Segment Open

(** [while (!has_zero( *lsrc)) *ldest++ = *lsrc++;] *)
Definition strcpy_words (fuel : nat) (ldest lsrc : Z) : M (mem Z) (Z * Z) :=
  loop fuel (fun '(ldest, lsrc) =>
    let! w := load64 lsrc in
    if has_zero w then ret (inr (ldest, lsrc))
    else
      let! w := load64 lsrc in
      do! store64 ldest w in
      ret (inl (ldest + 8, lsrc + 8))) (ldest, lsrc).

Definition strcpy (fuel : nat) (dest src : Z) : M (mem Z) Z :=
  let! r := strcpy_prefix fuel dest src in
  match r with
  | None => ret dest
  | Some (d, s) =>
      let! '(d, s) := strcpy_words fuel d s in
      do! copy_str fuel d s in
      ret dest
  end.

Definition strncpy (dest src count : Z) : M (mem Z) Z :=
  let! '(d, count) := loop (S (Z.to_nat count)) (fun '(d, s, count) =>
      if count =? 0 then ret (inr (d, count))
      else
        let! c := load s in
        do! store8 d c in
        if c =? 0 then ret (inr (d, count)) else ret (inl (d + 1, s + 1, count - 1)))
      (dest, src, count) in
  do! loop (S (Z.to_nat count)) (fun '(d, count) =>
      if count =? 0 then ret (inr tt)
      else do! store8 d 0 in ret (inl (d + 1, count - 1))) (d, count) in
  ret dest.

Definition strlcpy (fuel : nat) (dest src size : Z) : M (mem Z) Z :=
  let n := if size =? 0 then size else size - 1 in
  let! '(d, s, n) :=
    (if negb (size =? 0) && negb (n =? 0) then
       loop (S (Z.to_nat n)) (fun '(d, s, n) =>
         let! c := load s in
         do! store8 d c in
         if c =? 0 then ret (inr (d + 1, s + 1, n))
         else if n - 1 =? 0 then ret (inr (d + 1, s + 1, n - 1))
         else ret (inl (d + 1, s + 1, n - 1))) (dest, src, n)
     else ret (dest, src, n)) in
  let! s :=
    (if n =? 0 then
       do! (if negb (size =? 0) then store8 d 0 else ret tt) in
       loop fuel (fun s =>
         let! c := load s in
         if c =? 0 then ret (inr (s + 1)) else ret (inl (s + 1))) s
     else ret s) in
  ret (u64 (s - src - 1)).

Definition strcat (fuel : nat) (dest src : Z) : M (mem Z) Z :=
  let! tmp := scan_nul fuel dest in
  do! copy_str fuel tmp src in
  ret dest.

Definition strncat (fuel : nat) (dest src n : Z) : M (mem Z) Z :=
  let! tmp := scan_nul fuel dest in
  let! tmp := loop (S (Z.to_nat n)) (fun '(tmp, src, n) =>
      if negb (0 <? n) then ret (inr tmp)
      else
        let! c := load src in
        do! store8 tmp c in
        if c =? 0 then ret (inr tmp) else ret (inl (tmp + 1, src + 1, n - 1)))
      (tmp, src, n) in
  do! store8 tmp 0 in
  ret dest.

Segment Closed

● EXERCISE OBJECTIVE: Within the entries above, find each line where "loop" appears; copy every one.

● ANSWER SPACE:
  loop fuel (fun '(ldest, lsrc) =>
  let! '(d, count) := loop (S (Z.to_nat count)) (fun '(d, s, count) =>
  do! loop (S (Z.to_nat count)) (fun '(d, count) =>
       loop (S (Z.to_nat n)) (fun '(d, s, n) =>
       loop fuel (fun s =>
  let! tmp := loop (S (Z.to_nat n)) (fun '(tmp, src, n) =>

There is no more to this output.